• **WHAT TO PRODUCE**
In the entries below, some lines contain "etrans"; work out how many and answer with the figure only.

──────────

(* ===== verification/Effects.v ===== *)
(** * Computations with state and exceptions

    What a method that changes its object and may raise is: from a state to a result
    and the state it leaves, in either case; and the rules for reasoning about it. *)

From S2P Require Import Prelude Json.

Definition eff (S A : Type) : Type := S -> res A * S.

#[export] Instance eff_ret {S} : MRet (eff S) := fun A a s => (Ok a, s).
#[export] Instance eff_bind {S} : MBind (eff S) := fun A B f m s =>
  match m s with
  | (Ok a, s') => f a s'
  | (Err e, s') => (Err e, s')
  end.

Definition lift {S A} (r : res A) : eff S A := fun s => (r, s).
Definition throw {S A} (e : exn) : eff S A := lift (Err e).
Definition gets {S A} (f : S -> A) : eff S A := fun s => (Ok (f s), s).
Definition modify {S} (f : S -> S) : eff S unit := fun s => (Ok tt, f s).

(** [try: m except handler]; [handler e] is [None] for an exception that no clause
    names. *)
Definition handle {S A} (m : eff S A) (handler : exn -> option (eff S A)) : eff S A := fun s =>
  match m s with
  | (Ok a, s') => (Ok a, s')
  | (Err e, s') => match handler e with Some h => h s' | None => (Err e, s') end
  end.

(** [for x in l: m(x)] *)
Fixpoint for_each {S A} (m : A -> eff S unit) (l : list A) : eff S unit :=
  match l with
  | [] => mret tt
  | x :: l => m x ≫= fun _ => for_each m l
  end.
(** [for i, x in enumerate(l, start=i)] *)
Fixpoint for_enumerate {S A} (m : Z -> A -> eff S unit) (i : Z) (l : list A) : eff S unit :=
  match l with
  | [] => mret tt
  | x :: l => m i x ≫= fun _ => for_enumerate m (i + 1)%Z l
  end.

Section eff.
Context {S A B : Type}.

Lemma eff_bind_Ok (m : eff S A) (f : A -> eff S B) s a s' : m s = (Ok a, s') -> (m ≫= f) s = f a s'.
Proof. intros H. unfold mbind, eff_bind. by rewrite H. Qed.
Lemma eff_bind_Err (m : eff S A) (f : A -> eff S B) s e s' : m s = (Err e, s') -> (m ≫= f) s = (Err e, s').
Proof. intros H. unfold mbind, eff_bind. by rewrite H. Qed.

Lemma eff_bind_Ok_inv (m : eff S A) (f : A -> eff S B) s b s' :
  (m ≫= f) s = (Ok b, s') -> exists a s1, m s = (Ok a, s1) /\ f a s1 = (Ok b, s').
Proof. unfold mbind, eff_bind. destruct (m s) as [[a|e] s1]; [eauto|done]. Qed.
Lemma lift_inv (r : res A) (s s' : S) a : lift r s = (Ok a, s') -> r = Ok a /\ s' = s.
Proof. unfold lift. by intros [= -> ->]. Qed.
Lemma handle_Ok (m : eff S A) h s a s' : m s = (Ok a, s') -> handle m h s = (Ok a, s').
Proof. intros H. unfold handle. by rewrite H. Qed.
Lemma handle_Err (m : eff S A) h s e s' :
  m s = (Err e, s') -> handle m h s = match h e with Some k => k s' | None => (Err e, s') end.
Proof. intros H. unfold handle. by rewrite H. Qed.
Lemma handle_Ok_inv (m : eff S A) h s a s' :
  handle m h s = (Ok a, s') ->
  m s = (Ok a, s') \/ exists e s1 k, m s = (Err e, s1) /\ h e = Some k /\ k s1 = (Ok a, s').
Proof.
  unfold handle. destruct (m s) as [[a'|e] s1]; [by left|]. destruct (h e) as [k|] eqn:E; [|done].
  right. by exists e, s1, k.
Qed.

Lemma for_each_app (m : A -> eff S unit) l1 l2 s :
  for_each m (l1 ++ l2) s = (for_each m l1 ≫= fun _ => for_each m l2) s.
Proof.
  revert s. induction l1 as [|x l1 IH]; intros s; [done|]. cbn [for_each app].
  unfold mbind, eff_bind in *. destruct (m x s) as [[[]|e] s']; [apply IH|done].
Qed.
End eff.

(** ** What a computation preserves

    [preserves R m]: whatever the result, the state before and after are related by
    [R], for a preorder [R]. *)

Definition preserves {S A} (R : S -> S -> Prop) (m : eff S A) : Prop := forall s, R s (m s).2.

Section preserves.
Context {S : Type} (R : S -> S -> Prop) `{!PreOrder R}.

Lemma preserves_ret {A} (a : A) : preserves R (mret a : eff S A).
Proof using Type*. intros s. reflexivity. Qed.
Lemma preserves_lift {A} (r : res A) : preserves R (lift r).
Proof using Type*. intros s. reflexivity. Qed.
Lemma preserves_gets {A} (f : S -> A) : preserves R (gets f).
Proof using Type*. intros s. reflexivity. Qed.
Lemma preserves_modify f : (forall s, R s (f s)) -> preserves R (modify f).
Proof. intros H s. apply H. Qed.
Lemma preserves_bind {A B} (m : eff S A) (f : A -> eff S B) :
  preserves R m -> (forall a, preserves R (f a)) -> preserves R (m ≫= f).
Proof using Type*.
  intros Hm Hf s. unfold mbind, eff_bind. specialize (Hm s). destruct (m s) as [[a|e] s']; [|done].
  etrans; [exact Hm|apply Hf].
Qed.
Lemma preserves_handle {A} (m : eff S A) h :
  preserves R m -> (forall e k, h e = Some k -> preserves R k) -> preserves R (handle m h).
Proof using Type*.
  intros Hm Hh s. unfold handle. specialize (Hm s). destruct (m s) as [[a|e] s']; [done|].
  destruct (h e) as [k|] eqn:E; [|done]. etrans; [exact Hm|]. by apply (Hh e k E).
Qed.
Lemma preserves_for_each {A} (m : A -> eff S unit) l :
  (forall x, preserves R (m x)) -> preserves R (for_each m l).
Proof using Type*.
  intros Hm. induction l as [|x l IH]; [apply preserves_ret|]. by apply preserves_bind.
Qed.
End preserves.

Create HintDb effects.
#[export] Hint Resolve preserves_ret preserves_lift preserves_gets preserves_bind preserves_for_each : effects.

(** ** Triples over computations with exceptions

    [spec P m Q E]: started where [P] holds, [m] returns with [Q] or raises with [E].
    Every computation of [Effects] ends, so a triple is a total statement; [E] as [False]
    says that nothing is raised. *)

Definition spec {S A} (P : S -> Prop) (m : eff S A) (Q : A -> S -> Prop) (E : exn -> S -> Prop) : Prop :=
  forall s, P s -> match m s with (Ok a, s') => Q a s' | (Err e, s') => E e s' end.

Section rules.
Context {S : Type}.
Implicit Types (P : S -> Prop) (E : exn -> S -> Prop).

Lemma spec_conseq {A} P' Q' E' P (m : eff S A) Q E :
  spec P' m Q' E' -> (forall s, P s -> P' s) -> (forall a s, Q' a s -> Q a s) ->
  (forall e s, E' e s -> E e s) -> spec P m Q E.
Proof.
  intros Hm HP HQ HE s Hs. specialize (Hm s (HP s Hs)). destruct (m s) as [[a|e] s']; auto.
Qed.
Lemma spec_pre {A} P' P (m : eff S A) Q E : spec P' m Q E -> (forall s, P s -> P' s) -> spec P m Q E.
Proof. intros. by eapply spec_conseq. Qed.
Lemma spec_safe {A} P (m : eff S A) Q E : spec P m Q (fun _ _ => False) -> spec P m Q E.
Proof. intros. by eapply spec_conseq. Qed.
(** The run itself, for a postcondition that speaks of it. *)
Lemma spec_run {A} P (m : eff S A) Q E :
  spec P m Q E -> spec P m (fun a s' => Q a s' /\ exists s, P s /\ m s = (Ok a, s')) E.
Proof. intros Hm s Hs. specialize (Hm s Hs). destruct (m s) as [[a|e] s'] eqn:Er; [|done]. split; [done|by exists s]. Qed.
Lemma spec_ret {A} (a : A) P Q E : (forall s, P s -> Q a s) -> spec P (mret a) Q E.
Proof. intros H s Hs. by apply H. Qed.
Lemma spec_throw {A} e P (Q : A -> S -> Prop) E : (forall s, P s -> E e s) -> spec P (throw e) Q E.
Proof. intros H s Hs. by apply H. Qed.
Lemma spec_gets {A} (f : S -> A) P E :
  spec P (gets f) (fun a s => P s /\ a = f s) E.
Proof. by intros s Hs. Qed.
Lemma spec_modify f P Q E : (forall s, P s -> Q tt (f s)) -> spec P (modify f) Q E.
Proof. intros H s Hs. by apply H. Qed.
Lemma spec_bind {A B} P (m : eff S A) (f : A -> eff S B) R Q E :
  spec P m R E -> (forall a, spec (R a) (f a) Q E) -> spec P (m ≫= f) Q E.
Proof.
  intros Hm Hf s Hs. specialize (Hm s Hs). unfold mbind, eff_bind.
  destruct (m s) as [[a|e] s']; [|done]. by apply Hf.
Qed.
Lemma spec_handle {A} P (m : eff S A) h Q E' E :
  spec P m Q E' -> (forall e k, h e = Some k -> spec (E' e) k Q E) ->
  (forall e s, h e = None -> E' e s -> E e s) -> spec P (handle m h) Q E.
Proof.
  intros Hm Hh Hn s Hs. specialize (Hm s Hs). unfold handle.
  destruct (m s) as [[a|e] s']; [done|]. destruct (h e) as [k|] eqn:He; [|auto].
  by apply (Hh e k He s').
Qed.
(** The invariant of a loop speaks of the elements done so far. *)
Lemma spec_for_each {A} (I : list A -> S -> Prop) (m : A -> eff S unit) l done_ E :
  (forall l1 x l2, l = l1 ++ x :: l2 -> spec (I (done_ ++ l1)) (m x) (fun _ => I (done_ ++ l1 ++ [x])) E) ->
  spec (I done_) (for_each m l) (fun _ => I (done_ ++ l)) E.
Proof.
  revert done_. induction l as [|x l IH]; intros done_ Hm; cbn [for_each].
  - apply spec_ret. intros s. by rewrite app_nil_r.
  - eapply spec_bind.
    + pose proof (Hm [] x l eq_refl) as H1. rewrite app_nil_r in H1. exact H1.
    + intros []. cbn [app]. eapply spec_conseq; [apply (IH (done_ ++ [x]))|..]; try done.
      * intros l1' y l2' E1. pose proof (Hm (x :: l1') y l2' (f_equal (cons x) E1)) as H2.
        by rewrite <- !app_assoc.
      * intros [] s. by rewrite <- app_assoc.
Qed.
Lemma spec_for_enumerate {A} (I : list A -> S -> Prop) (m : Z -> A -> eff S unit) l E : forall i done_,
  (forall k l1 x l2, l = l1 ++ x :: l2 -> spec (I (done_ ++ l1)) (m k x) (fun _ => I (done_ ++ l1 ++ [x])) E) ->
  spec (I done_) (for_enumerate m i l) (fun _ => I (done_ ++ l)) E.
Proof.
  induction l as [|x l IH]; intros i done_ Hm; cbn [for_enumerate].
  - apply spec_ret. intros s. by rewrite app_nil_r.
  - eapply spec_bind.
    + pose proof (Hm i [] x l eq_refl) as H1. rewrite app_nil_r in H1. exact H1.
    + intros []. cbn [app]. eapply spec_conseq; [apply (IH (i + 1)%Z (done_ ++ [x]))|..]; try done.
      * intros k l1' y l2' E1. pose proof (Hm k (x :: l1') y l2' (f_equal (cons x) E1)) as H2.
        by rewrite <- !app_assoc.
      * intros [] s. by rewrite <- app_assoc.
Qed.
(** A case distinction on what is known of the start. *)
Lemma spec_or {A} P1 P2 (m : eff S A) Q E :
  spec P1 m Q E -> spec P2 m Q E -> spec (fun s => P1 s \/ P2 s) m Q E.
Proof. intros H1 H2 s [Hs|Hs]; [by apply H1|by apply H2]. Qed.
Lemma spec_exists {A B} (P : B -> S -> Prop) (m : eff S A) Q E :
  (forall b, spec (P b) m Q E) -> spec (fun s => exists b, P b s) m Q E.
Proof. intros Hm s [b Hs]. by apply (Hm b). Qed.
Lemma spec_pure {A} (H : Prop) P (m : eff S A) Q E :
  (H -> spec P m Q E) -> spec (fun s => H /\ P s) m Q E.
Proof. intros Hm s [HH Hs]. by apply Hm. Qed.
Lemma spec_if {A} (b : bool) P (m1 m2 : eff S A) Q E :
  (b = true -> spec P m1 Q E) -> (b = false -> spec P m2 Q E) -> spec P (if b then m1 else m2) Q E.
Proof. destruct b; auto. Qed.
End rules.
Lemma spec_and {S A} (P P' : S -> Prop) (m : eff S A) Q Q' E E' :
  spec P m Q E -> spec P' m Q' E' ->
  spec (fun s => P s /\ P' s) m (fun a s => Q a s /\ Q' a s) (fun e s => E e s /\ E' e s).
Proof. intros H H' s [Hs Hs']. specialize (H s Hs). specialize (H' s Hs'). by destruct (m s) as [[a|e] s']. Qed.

──────────

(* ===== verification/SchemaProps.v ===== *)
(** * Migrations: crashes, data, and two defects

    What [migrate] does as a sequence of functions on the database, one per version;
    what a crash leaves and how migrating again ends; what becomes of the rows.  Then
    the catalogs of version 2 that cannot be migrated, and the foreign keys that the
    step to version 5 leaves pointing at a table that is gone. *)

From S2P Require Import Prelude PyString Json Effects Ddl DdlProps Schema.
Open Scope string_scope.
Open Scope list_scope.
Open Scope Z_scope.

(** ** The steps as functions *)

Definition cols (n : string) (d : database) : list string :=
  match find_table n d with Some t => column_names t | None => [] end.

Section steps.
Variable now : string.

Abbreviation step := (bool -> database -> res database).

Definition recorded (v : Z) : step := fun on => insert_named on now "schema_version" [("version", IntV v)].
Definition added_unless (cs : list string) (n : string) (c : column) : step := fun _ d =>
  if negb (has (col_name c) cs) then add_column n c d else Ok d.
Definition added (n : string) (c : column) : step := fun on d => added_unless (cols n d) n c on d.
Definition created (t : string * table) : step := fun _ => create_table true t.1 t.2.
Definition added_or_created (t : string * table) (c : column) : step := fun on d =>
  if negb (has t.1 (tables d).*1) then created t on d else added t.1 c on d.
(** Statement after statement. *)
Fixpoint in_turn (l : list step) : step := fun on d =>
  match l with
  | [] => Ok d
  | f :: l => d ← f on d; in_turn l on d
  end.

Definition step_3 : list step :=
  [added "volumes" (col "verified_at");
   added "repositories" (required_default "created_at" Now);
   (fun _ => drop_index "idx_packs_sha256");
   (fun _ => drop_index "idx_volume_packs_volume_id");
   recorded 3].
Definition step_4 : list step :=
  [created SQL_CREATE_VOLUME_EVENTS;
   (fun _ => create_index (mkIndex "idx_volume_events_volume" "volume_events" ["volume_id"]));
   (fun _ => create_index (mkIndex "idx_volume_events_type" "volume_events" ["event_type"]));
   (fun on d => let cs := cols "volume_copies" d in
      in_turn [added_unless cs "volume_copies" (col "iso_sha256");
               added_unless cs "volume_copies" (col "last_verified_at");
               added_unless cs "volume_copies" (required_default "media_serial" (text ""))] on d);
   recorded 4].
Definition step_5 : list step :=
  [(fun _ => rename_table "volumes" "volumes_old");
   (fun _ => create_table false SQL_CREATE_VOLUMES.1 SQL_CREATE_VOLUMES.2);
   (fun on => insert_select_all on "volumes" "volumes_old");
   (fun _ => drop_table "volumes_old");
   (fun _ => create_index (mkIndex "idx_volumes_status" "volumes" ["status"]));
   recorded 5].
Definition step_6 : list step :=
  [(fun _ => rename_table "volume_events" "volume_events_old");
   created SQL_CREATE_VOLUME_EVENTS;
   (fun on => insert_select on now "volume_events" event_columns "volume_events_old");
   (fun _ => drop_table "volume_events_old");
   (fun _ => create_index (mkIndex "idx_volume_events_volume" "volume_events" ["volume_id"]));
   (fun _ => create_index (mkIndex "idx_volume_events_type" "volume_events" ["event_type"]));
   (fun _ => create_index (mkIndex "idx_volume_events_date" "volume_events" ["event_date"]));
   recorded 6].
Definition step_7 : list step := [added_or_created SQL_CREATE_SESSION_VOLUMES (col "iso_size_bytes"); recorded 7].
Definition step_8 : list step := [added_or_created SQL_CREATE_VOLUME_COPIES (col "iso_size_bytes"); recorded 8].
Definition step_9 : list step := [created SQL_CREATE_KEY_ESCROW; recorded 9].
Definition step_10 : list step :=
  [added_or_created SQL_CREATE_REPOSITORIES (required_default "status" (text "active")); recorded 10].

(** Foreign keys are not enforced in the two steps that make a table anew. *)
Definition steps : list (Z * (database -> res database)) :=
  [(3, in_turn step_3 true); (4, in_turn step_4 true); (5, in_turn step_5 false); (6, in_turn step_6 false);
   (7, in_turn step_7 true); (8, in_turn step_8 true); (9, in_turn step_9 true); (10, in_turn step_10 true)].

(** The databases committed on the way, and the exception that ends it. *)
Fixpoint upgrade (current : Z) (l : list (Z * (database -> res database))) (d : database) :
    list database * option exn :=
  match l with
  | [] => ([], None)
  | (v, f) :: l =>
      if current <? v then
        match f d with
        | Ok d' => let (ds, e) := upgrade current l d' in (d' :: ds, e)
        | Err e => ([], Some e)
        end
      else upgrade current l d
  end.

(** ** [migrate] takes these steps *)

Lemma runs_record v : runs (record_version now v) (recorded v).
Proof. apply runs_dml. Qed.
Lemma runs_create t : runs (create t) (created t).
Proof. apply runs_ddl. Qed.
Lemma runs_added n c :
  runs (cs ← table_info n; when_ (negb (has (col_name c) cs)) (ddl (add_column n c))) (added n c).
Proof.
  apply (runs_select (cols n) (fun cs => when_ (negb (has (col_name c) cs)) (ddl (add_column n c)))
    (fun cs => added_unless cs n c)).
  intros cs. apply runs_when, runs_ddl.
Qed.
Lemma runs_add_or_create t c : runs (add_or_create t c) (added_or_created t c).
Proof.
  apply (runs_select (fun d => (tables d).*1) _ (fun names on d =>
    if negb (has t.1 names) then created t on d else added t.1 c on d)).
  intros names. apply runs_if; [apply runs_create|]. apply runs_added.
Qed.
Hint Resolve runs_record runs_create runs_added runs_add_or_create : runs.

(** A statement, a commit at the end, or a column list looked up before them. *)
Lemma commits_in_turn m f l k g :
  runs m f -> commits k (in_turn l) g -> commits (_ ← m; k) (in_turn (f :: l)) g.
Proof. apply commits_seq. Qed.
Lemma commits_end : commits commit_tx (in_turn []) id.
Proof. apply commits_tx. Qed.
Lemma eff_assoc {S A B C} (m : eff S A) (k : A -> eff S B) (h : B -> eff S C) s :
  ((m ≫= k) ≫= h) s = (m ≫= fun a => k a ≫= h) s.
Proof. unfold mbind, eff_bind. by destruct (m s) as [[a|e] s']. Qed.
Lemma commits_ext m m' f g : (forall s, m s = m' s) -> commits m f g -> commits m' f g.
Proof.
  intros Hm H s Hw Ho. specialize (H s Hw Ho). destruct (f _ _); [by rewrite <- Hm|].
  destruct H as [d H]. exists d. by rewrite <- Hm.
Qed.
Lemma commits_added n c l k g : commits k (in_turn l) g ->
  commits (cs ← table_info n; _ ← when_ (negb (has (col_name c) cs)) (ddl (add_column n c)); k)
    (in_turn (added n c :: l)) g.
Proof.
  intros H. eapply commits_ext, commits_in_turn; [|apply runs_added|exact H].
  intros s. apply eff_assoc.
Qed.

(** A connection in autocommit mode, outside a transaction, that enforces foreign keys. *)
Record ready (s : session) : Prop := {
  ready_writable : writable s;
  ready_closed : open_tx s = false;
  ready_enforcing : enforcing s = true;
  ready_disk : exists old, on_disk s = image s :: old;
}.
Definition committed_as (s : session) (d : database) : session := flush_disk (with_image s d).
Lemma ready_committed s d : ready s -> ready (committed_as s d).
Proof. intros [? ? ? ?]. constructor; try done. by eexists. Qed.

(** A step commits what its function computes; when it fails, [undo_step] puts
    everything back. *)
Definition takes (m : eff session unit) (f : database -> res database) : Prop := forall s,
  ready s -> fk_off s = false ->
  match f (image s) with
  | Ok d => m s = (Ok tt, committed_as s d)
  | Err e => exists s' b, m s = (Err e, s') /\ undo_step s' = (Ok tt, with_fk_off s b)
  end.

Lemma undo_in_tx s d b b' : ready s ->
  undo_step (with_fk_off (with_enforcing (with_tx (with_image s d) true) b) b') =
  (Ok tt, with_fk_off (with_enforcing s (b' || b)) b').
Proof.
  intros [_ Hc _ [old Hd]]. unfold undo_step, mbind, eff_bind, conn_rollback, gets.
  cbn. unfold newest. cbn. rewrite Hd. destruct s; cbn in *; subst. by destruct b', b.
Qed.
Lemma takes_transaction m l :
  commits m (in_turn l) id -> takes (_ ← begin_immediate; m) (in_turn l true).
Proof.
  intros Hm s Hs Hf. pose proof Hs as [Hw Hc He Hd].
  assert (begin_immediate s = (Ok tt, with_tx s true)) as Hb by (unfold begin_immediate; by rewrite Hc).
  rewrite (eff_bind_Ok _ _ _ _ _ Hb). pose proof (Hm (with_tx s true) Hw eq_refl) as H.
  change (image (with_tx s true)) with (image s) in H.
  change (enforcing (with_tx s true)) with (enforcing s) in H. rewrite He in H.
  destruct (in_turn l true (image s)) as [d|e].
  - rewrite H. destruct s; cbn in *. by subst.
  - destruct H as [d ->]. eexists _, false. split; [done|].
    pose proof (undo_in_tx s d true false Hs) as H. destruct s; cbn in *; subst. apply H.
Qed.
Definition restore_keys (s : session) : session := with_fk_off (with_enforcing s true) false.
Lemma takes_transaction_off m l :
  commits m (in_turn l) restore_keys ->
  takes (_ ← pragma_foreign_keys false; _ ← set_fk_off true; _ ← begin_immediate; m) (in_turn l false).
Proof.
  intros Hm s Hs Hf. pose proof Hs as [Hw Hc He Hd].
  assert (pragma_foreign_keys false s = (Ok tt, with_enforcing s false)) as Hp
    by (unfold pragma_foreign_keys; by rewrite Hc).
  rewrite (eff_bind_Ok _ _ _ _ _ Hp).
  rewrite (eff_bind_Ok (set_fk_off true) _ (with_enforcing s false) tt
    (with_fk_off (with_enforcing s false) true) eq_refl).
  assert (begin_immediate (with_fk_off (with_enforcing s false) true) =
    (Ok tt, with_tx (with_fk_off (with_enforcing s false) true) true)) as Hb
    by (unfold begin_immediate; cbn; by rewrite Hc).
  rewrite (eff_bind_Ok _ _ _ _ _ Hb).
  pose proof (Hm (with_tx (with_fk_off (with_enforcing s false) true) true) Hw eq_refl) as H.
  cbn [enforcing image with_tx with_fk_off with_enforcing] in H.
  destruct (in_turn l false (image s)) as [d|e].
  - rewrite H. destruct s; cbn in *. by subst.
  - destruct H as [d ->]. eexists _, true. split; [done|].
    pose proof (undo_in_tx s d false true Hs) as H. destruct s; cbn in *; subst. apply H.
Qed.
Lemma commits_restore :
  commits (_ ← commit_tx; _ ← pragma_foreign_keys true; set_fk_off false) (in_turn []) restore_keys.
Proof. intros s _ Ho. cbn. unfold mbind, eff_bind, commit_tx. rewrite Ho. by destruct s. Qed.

──────────

• **YOUR SOLUTION**
2